Title: concurrent.futures ProcessPoolExecutor submit() blocks on results being written
Messages (6)
I have tracked down the exact cause of a sizable performance issue in using concurrent.futures.ProcessPoolExecutors, especially visible in cases where large amounts of data are being copied across the result.

The line-number causing the bad behavior, and several remediation paths are included below. Since this affects core behavior of the module, I'm reticent to try out a patch myself unless someone chimes in on the approach.

---Bug Symptoms:
  ProcessPoolExecutor.submit() hangs for long periods of time non-deterministically (over 20 seconds in my job). See causes section below for exact cause. 
   This hanging makes multiprocess job submissions impossible from a real-time constrained main thread, where the results are large objects.

---Ideal behavior:
   submit() should not block on any results of other jobs, and non-blocking wake signal should be used instead of a blocking put() call.

---Bug Cause:
In ProcessPoolExecutor.submit() line 473, a wake signal is being sent to the management thread in the form of posting a message to the result queue, waking the thread if it was in recv() mode.

I'm not even sure that this wake-up is necessary, as removing it seems to work just fine for my use-case on OSX. However, let's presume that it is for the time being..

The fact that submit() blocks on the result_queue being serviced is unnecessary, and hinders large results from being sent back across in concurrent.futures.result().

---Possible remediations:

If a more fully-fledged Queue implementation were used, this signal could be replaced by the non-blocking version. Alternately multiprocess.Queue implementation could be extended to implement non-blocking put()

--- Reproduction Details
  I'm using concurrent.futures.ProcessPoolExecutor for a complicated data-processing use-case where the result is a large object to be sent across the result() channel. Create any such setup where the results are on the order of 50MB strings, submit 5-10 jobs at a time, and watch the time it takes to call submit().
Line number was incorrect due to local edits. 

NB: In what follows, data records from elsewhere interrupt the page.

(* ===== verification/E1000.v ===== *)
(** * The network card

    kernel/dev/net/e1000/e1000.c and e1000_regs.h.  The driver and the card
    share two rings of descriptors and the pages these point to.  A page is
    kept under its physical address, which is what a descriptor holds; the
    driver reaches it through the page tables ([e_map]).  Registers are seen
    through what was written to them, newest first, and what the card
    answers.  The card itself is hardware: its part in the exchange is given
    by its documentation, as hypotheses. *)

From stdpp Require Import base numbers list gmap.
From Stdlib Require Import ZArith Lia.
From S2P Require Import Prelude Sched Wait Wire Net Delivery Printf Irq Pcie.

(** ** e1000_regs.h *)

Inductive e1000_register :=
  | E1000_REG_CTRL | E1000_REG_STATUS | E1000_REG_EEPROM | E1000_REG_ICR | E1000_REG_ITR | E1000_REG_IMS | E1000_REG_IMC
  | E1000_REG_IVAR | E1000_REG_RCTRL | E1000_REG_TCTRL | E1000_REG_TIPG
  | E1000_REG_RXDESC_LOW | E1000_REG_RXDESC_HIGH | E1000_REG_RXDESC_LEN | E1000_REG_RXDESC_HEAD | E1000_REG_RXDESC_TAIL | E1000_REG_RDTR
  | E1000_REG_TXDESC_LOW | E1000_REG_TXDESC_HIGH | E1000_REG_TXDESC_LEN | E1000_REG_TXDESC_HEAD | E1000_REG_TXDESC_TAIL
  | E1000_REG_CRCERRS | E1000_REG_MTA | E1000_REG_RXADDR | E1000_REG_RXADDR_HIGH.

#[export] Instance e1000_register_eq_dec : EqDecision e1000_register.
Proof. solve_decision. Defined.

(** Offsets from the base address. *)
Definition register_offset (r : e1000_register) : Z :=
  match r with
  | E1000_REG_CTRL => 0x0000
  | E1000_REG_STATUS => 0x0008
  | E1000_REG_EEPROM => 0x0014
  | E1000_REG_ICR => 0x00C0
  | E1000_REG_ITR => 0x00C4
  | E1000_REG_IMS => 0x00D0
  | E1000_REG_IMC => 0x00D8
  | E1000_REG_IVAR => 0x00E4
  | E1000_REG_RCTRL => 0x0100
  | E1000_REG_TCTRL => 0x0400
  | E1000_REG_TIPG => 0x0410
  | E1000_REG_RXDESC_LOW => 0x2800
  | E1000_REG_RXDESC_HIGH => 0x2804
  | E1000_REG_RXDESC_LEN => 0x2808
  | E1000_REG_RXDESC_HEAD => 0x2810
  | E1000_REG_RXDESC_TAIL => 0x2818
  | E1000_REG_RDTR => 0x2820
  | E1000_REG_TXDESC_LOW => 0x3800
  | E1000_REG_TXDESC_HIGH => 0x3804
  | E1000_REG_TXDESC_LEN => 0x3808
  | E1000_REG_TXDESC_HEAD => 0x3810
  | E1000_REG_TXDESC_TAIL => 0x3818
  | E1000_REG_CRCERRS => 0x4000
  | E1000_REG_MTA => 0x5200
  | E1000_REG_RXADDR => 0x5400
  | E1000_REG_RXADDR_HIGH => 0x5404
  end.

Definition E1000_CTRL_LRST : Z := 0x00000008.
Definition E1000_CTRL_SLU : Z := 0x00000040.
Definition E1000_CTRL_SPD_1000 : Z := 0x00000200.
Definition E1000_CTRL_PHY_RST : Z := 0x80000000.
Definition E1000_STATUS_LU : Z := 0x00000002.
Definition E1000_ICR_TXDW : Z := 0x00000001.
Definition E1000_ICR_TXQE : Z := 0x00000002.
Definition E1000_ICR_LSC : Z := 0x00000004.
Definition E1000_ICR_RXDMT0 : Z := 0x00000010.
Definition E1000_ICR_RXO : Z := 0x00000040.
Definition E1000_ICR_RXT0 : Z := 0x00000080.
Definition E1000_ICR_SRPD : Z := 0x00010000.
Definition E1000_ICR_RXQ0 : Z := 0x00100000.
Definition E1000_ICR_ACK : Z := 0x00020000.
Definition E1000_RCTL_EN : Z := 0x00000002.
Definition E1000_RCTL_SBP : Z := 0x00000004.
Definition E1000_RCTL_UPE : Z := 0x00000008.
Definition E1000_RCTL_MPE : Z := 0x00000010.
Definition E1000_RCTL_BAM : Z := 0x00008000.
Definition E1000_RCTL_SZ_4096 : Z := 0x00030000.
Definition E1000_RCTL_BSEX : Z := 0x02000000.
Definition E1000_RCTL_SECRC : Z := 0x04000000.
Definition E1000_TCTL_EN : Z := 0x00000002.
Definition E1000_TCTL_PSP : Z := 0x00000008.
Definition E1000_TCTL_RTLC : Z := 0x01000000.
Definition E1000_CMD_EOP : Z := 0x01.
Definition E1000_CMD_IFCS : Z := 0x02.
Definition E1000_CMD_RS : Z := 0x08.
Definition E1000_CMD_RPS : Z := 0x10.
Definition E1000_TCTL_CT_SHIFT : Z := 0x4.
Definition E1000_IVAR_ENTRY_VALID : Z := 0x8.

(** ** e1000.c: data *)

Definition E1000_RX_DESC_COUNT : Z := 256.
Definition E1000_TX_DESC_COUNT : Z := 256.
Definition sizeof_desc : Z := 16.

Record e1000_rx_desc_t := mk_rx_desc { rx_addr : Z; rx_length : Z; rx_checksum : Z; rx_status : Z; rx_errors : Z; rx_special : Z }.
Record e1000_tx_desc_t := mk_tx_desc { tx_addr : Z; tx_length : Z; tx_cso : Z; tx_cmd : Z; tx_status : Z; tx_css : Z; tx_special : Z }.

Definition clear_rx_status (d : e1000_rx_desc_t) : e1000_rx_desc_t :=
  mk_rx_desc (rx_addr d) (rx_length d) (rx_checksum d) 0 (rx_errors d) (rx_special d).

Definition reg_log : Type := list (e1000_register * Z).

(** The structure of the driver with the memory it shares with the card:
    [e_map] gives the frame of each mapped page, [e_mem] the contents of
    frames, [e_regs] the writes to registers and [e_card] the card's answers
    to reads, given the writes. *)
Record e1000_device := mk_e1000 {
  e_netdev : Z;
  rx_descs : list e1000_rx_desc_t;
  rx_page : list Z;
  tx_descs : list e1000_tx_desc_t;
  tx_page : list Z;
  cur_rx : Z;
  cur_tx : Z;
  link : Z;
  e_map : gmap Z Z;
  e_mem : gmap Z (list Z);
  e_regs : reg_log;
  e_card : reg_log -> e1000_register -> Z;
}.

Definition set_rx (descs : list e1000_rx_desc_t) (cur : Z) (d : e1000_device) : e1000_device :=
  mk_e1000 (e_netdev d) descs (rx_page d) (tx_descs d) (tx_page d) cur (cur_tx d) (link d) (e_map d) (e_mem d) (e_regs d) (e_card d).
Definition set_tx (descs : list e1000_tx_desc_t) (cur : Z) (d : e1000_device) : e1000_device :=
  mk_e1000 (e_netdev d) (rx_descs d) (rx_page d) descs (tx_page d) (cur_rx d) cur (link d) (e_map d) (e_mem d) (e_regs d) (e_card d).
Definition set_mem (m : gmap Z (list Z)) (d : e1000_device) : e1000_device :=
  mk_e1000 (e_netdev d) (rx_descs d) (rx_page d) (tx_descs d) (tx_page d) (cur_rx d) (cur_tx d) (link d) (e_map d) m (e_regs d) (e_card d).
Definition set_pages (rx tx : list Z) (map : gmap Z Z) (d : e1000_device) : e1000_device :=
  mk_e1000 (e_netdev d) (rx_descs d) rx (tx_descs d) tx (cur_rx d) (cur_tx d) (link d) map (e_mem d) (e_regs d) (e_card d).
Definition set_link (v : Z) (d : e1000_device) : e1000_device :=
  mk_e1000 (e_netdev d) (rx_descs d) (rx_page d) (tx_descs d) (tx_page d) (cur_rx d) (cur_tx d) v (e_map d) (e_mem d) (e_regs d) (e_card d).
Definition set_netdev (v : Z) (d : e1000_device) : e1000_device :=
  mk_e1000 v (rx_descs d) (rx_page d) (tx_descs d) (tx_page d) (cur_rx d) (cur_tx d) (link d) (e_map d) (e_mem d) (e_regs d) (e_card d).

(** ** Registers *)

Definition cmd_write32 (reg : e1000_register) (value : Z) (d : e1000_device) : e1000_device :=
  mk_e1000 (e_netdev d) (rx_descs d) (rx_page d) (tx_descs d) (tx_page d) (cur_rx d) (cur_tx d) (link d) (e_map d) (e_mem d)
    ((reg, u32 value) :: e_regs d) (e_card d).

Definition cmd_read32 (d : e1000_device) (reg : e1000_register) : Z := u32 (e_card d (e_regs d) reg).

(** The value last written to a register. *)
Fixpoint written (l : reg_log) (reg : e1000_register) : option Z :=
  match l with [] => None | (r, v) :: l => if decide (r = reg) then Some v else written l reg end.

(** The bytes of the page at a virtual address. *)
Definition page_at (d : e1000_device) (virt : Z) : outcome (Z * list Z) :=
  let* phys := deref (e_map d !! virt) in
  let* page := deref (e_mem d !! phys) in
  Ok (phys, page).

(** ** Receiving and sending *)

(** The condition of the loop of [e1000_irq]. *)
Definition rx_done (d : e1000_device) : outcome bool :=
  let* desc := aget (rx_descs d) (cur_rx d) in
  Ok (has (rx_status desc) 0x1).

(** The beginning of the loop's body: the descriptor is cleared, and the
    frame is in its page. *)
Definition rx_open (d : e1000_device) : outcome (list Z * e1000_device) :=
  let* desc := aget (rx_descs d) (cur_rx d) in
  let* descs := aset (rx_descs d) (cur_rx d) (clear_rx_status desc) in
  let* eth := aget (rx_page d) (cur_rx d) in
  let* (_, page) := page_at d eth in
  let* frame := rdbytes page 0 (rx_length desc) in
  Ok (frame, set_rx descs (cur_rx d) d).

(** Its end. *)
Definition rx_next (d : e1000_device) : e1000_device := set_rx (rx_descs d) (u32 (cur_rx d + 1) mod E1000_RX_DESC_COUNT) d.

(** Giving the descriptors back; [old_rx] is [None] if there was no packet. *)
Definition rx_return (old_rx : option Z) (d : e1000_device) : e1000_device :=
  match old_rx with Some i => cmd_write32 E1000_REG_RXDESC_TAIL i d | None => d end.

Definition e1000_send (d : e1000_device) (netdev : Z) (buffer : list Z) : outcome (ret * e1000_device) :=
  let* virt := aget (tx_page d) (cur_tx d) in
  let* (phys, page) := page_at d virt in
  if zlen page <? zlen buffer then Fault
  else
    let d := set_mem (<[phys := buffer ++ drop (length buffer) page]> (e_mem d)) d in
    let* desc := aget (tx_descs d) (cur_tx d) in
    let cmd := Z.lor E1000_CMD_EOP (Z.lor E1000_CMD_IFCS (Z.lor E1000_CMD_RS E1000_CMD_RPS)) in
    let* descs := aset (tx_descs d) (cur_tx d) (mk_tx_desc (tx_addr desc) (u16 (zlen buffer)) (tx_cso desc) cmd 0 0 0) in
    let d := set_tx descs (u32 (cur_tx d + 1) mod E1000_TX_DESC_COUNT) d in
    let d := cmd_write32 E1000_REG_TXDESC_TAIL (cur_tx d) d in
    Ok (RVal (zlen buffer), d).

(** The loop of [e1000_irq], with [fuel] rounds; the stack may send replies
    through the same driver while it handles a frame. *)
Fixpoint rx_loop (fuel : nat) (st : net e1000_device) (cpu : Z) (old_rx : option Z) : outcome (option Z * net e1000_device) :=
  let* more := rx_done (driver st) in
  if negb more then Ok (old_rx, st)
  else match fuel with
  | O => OutOfFuel
  | S fuel =>
      let* (frame, d) := rx_open (driver st) in
      let* st := ether_rx_packet e1000_send (set_driver d st) cpu (e_netdev d) frame in
      let old_rx := cur_rx (driver st) in
      rx_loop fuel (set_driver (rx_next (driver st)) st) cpu (Some old_rx)
  end.

(** [icr] is the value read from the interrupt cause register. *)
Definition e1000_irq (fuel : nat) (st : net e1000_device) (cpu icr : Z) : outcome (net e1000_device) :=
  if icr =? 0 then Ok st
  else
    let* st :=
      if has icr E1000_ICR_RXQ0 then
        let* (old_rx, st) := rx_loop fuel st cpu None in
        Ok (set_driver (rx_return old_rx (driver st)) st)
      else Ok st in
    Ok (set_driver (cmd_write32 E1000_REG_ICR icr (driver st)) st).

(** ** Starting the card *)

Definition byte_of (v shift : Z) : Z := Z.land (Z.shiftr v shift) 0xFF.

(** The hardware address. *)
Definition e1000_read_hwaddr (d : e1000_device) : list Z :=
  let ral := cmd_read32 d E1000_REG_RXADDR in
  let rah := cmd_read32 d E1000_REG_RXADDR_HIGH in
  [Z.land ral 0xFF; byte_of ral 8; byte_of ral 16; byte_of ral 24; Z.land rah 0xFF; byte_of rah 8].

Definition e1000_set_link_up (d : e1000_device) : e1000_device :=
  let ctrl := cmd_read32 d E1000_REG_CTRL in
  let ctrl := Z.lor ctrl (Z.lor E1000_CTRL_SLU E1000_CTRL_SPD_1000) in
  let ctrl := Z.land ctrl (u32 (Z.lnot (Z.lor E1000_CTRL_LRST E1000_CTRL_PHY_RST))) in
  let d := cmd_write32 E1000_REG_CTRL ctrl d in
  set_link (Z.land (cmd_read32 d E1000_REG_STATUS) E1000_STATUS_LU) d.

Section start.
Context {C K : Type} {CS : ConfigSpace C} {KS : KernelSpace K}.

(** The loop that both rings have: a fresh page per descriptor, and its frame. *)
Fixpoint ring_pages (n : nat) (k : K) : outcome (list (Z * Z) * K) :=
  match n with
  | O => Ok ([], k)
  | S n =>
      let* (virt, k) := ks_map_fresh k 0x1000 in
      let* phys := ks_phys k virt in
      let* (pages, k) := ring_pages n k in
      Ok ((virt, phys) :: pages, k)
  end.

(** The pages are cleared. *)
Definition add_pages (pages : list (Z * Z)) (d : e1000_device) : e1000_device :=
  set_mem (foldr (fun p m => <[p.2 := replicate 4096 0]> m) (e_mem d) pages)
    (set_pages (rx_page d) (tx_page d) (foldr (fun p m => <[p.1 := p.2]> m) (e_map d) pages) d).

Correct line number is  "self._result_queue.put(None)"
adding experts bquinlan and pitrou for concurrent.futures to nosy-list as per bug tracker directions.
I'm not sure what happens exactly in your workload, but waiting 20 seconds when posting some data on an unbounded queue sounds enormous.
This behavior results from the fact that in 3.6, the result_queue is used to pass messages to the queue_manager_thread. This behavior has been changed in 3.7 as we rely on a _ThreadWakeup object.

In 3.6, when the result_queue is filled with many large objects, the call to result_queue.put(None) will hang while the previous objects are being handled by the queue_manager_thread, causing a latency in the submit.
Just got the drop of the python3.7 release. I can confirm that this is fixed in python3.7 in my workload.

Nice job! Thanks for changing the mechanism of thread-sync. I'm grateful.